TASK TO CARRY OUT:
Determine the number of lines in the entries below in which the word "simpl" appears, and reply with that number only.

RECORDS FOR THE EXERCISE:
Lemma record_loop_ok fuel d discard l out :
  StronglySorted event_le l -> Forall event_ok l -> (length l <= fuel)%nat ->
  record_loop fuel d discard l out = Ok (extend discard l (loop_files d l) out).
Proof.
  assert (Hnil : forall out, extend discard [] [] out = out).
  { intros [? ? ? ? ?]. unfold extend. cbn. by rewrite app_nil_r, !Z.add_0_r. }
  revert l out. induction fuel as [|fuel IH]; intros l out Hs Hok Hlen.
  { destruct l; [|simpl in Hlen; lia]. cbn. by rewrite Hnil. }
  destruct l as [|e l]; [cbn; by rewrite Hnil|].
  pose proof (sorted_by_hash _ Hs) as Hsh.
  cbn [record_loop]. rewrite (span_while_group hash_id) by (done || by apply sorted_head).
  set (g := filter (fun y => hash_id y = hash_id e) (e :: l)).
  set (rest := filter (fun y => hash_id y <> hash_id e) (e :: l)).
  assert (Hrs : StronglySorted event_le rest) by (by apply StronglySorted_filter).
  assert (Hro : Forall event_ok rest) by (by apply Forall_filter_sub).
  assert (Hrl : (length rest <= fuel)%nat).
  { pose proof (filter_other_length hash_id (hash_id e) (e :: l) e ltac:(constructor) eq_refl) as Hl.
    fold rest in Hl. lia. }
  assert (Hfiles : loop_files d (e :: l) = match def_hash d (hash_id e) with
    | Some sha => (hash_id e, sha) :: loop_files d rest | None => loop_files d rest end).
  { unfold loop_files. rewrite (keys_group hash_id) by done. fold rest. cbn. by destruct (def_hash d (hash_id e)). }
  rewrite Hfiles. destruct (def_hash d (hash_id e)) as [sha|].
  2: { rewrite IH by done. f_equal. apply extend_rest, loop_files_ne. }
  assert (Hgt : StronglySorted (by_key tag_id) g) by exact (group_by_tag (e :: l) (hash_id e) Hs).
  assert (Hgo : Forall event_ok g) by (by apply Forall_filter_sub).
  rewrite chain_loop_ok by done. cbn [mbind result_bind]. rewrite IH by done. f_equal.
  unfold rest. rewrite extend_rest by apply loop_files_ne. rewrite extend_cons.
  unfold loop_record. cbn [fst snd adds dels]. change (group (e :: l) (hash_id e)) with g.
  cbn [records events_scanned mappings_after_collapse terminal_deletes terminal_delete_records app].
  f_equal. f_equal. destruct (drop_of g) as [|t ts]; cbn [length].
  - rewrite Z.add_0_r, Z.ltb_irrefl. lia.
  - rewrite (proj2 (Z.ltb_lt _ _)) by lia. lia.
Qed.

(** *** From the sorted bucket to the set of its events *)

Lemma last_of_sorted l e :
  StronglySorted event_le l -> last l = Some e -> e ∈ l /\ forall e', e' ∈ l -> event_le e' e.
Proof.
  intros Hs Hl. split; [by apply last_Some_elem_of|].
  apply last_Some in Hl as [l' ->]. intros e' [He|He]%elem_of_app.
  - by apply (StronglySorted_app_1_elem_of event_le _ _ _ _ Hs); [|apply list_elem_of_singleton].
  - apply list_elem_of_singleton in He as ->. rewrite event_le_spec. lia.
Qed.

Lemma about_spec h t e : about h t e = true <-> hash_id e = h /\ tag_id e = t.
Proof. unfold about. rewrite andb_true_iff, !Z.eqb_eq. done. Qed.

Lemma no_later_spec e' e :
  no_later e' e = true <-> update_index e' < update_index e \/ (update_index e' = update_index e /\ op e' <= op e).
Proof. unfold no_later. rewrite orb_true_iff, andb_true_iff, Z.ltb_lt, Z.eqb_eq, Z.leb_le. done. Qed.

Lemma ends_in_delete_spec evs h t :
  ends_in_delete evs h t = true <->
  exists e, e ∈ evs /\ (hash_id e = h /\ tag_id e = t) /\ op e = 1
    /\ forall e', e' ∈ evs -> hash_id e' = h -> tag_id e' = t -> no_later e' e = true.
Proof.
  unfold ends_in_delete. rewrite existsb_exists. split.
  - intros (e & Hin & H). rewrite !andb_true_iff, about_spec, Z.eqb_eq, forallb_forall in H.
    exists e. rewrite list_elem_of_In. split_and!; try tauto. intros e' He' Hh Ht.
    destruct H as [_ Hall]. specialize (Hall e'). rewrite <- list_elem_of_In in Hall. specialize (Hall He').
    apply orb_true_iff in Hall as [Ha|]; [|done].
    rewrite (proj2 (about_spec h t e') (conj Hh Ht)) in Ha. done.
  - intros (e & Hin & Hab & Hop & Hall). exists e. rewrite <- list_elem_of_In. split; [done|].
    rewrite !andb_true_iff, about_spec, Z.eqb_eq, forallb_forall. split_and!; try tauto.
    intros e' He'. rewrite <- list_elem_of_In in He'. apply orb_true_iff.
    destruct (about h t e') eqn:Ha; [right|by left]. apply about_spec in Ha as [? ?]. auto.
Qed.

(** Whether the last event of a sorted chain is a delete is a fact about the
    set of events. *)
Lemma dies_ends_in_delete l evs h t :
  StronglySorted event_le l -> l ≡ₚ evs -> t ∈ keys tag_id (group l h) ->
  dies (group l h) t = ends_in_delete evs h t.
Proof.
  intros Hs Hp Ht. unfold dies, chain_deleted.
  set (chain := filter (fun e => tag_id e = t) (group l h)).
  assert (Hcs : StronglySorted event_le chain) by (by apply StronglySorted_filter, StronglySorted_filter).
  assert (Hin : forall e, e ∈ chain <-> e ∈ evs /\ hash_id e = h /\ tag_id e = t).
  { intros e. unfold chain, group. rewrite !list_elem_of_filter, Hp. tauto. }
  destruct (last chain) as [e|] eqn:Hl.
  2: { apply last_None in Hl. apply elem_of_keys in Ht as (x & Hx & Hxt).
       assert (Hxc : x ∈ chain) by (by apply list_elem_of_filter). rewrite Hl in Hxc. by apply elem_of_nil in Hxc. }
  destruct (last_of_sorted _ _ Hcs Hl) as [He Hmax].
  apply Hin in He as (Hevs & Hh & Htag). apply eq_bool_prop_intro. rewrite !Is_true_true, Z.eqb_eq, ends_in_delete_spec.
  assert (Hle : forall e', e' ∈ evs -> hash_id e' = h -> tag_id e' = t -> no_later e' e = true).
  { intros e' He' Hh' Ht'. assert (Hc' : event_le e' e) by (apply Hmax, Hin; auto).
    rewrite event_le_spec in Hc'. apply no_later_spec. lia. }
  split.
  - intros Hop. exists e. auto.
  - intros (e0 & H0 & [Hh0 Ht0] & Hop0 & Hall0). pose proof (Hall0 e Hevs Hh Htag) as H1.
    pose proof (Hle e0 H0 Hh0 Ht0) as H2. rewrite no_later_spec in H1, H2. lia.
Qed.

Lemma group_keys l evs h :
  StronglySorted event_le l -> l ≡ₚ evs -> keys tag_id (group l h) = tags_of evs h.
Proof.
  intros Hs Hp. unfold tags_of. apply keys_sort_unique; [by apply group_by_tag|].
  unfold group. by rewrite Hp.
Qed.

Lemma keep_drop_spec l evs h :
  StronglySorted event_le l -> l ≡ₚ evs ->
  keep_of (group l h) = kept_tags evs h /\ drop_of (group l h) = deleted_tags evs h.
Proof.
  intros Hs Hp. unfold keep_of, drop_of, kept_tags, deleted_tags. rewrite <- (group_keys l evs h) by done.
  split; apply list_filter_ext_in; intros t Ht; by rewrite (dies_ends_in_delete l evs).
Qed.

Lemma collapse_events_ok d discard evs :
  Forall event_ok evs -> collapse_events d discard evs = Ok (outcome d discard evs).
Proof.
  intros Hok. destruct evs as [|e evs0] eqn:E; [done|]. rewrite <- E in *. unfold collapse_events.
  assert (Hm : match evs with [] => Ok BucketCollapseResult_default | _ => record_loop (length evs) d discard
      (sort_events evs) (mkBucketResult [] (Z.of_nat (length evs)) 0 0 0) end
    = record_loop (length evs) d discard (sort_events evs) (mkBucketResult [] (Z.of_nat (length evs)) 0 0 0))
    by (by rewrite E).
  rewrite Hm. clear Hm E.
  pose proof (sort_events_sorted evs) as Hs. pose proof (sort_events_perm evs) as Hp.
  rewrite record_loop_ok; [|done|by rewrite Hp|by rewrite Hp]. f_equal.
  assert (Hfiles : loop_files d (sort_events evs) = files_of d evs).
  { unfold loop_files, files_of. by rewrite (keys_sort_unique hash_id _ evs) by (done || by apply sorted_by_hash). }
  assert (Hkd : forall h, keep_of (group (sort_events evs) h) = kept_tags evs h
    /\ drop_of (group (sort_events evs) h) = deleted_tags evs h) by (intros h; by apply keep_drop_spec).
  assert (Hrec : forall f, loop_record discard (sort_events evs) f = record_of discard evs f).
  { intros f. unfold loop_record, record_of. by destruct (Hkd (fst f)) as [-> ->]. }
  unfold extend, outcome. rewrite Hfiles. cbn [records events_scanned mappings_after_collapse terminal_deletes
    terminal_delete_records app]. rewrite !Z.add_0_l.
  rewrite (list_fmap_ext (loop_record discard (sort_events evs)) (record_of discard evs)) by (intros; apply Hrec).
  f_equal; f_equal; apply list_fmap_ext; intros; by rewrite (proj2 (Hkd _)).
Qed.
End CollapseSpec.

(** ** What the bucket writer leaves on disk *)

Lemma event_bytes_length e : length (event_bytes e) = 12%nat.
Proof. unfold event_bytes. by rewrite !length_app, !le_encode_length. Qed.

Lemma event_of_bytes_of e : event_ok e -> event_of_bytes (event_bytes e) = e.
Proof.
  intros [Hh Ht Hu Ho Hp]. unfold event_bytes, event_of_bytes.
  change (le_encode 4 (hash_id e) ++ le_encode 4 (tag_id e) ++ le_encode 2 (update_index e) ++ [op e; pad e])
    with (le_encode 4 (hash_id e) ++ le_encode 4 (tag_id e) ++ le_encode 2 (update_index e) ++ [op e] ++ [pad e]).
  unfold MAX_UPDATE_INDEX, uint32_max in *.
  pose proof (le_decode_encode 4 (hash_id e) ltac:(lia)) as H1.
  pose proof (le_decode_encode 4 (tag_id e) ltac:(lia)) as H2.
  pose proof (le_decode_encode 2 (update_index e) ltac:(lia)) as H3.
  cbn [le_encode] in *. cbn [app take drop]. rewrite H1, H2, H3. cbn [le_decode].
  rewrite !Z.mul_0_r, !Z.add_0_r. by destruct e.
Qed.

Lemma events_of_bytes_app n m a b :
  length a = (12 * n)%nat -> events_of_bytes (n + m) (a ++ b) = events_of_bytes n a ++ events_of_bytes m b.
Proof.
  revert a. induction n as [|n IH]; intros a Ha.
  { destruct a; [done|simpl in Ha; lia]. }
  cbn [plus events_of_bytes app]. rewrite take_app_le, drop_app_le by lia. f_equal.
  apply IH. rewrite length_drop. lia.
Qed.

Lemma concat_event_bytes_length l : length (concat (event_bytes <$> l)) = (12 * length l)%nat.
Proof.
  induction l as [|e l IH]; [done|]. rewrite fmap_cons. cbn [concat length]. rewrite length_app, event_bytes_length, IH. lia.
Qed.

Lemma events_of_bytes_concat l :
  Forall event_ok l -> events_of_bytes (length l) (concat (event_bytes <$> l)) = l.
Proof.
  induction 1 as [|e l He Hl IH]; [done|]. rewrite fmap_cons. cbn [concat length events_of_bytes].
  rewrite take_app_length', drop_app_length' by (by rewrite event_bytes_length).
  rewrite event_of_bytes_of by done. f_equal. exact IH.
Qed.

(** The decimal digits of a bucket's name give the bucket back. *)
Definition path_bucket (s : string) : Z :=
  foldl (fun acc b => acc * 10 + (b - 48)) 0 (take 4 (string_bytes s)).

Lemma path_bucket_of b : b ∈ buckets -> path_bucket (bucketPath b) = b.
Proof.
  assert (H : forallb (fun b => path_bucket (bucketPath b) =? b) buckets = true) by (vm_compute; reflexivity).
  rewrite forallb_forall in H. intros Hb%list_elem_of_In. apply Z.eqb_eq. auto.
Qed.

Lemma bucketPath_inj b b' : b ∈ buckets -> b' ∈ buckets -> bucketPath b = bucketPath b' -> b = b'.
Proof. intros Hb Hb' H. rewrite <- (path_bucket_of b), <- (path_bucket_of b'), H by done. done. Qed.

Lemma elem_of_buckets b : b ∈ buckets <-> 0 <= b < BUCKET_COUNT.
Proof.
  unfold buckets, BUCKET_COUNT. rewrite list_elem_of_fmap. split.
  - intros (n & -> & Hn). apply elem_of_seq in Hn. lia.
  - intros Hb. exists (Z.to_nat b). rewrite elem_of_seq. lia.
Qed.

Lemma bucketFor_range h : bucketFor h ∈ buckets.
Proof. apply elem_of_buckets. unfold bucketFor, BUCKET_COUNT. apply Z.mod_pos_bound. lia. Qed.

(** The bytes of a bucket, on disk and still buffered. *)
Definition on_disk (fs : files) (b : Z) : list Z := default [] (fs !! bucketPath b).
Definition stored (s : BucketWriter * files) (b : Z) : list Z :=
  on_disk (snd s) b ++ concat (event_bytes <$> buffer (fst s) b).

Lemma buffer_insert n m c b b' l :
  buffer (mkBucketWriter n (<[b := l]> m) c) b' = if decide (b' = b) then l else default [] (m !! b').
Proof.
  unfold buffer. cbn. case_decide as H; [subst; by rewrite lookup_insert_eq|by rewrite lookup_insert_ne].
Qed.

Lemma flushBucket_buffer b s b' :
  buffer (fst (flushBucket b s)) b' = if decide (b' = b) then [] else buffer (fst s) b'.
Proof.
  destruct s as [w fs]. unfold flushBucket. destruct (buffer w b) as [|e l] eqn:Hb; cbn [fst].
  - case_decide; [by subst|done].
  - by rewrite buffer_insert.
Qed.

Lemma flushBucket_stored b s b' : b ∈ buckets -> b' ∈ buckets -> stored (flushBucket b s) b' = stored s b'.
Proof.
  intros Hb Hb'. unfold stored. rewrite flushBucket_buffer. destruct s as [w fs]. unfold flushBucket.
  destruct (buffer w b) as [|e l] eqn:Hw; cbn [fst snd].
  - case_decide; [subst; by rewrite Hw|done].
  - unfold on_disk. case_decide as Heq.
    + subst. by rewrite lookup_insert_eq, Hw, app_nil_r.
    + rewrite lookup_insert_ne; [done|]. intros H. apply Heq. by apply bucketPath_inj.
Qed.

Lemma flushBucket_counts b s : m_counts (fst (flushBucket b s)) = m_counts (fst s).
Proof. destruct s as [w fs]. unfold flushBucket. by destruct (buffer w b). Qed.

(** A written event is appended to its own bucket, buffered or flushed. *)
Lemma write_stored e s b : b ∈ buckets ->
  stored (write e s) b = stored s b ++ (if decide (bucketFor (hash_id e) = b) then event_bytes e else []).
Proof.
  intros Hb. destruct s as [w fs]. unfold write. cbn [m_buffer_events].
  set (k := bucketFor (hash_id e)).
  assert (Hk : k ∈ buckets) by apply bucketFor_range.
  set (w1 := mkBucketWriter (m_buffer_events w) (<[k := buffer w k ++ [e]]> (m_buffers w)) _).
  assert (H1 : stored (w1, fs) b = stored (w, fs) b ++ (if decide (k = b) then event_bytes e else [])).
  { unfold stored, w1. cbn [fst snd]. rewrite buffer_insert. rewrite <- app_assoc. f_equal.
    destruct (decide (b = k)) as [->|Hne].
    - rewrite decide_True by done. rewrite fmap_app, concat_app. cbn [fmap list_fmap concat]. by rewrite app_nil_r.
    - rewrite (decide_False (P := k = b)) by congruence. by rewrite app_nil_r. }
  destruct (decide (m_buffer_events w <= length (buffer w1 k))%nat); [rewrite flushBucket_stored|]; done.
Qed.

ANSWER AREA:
2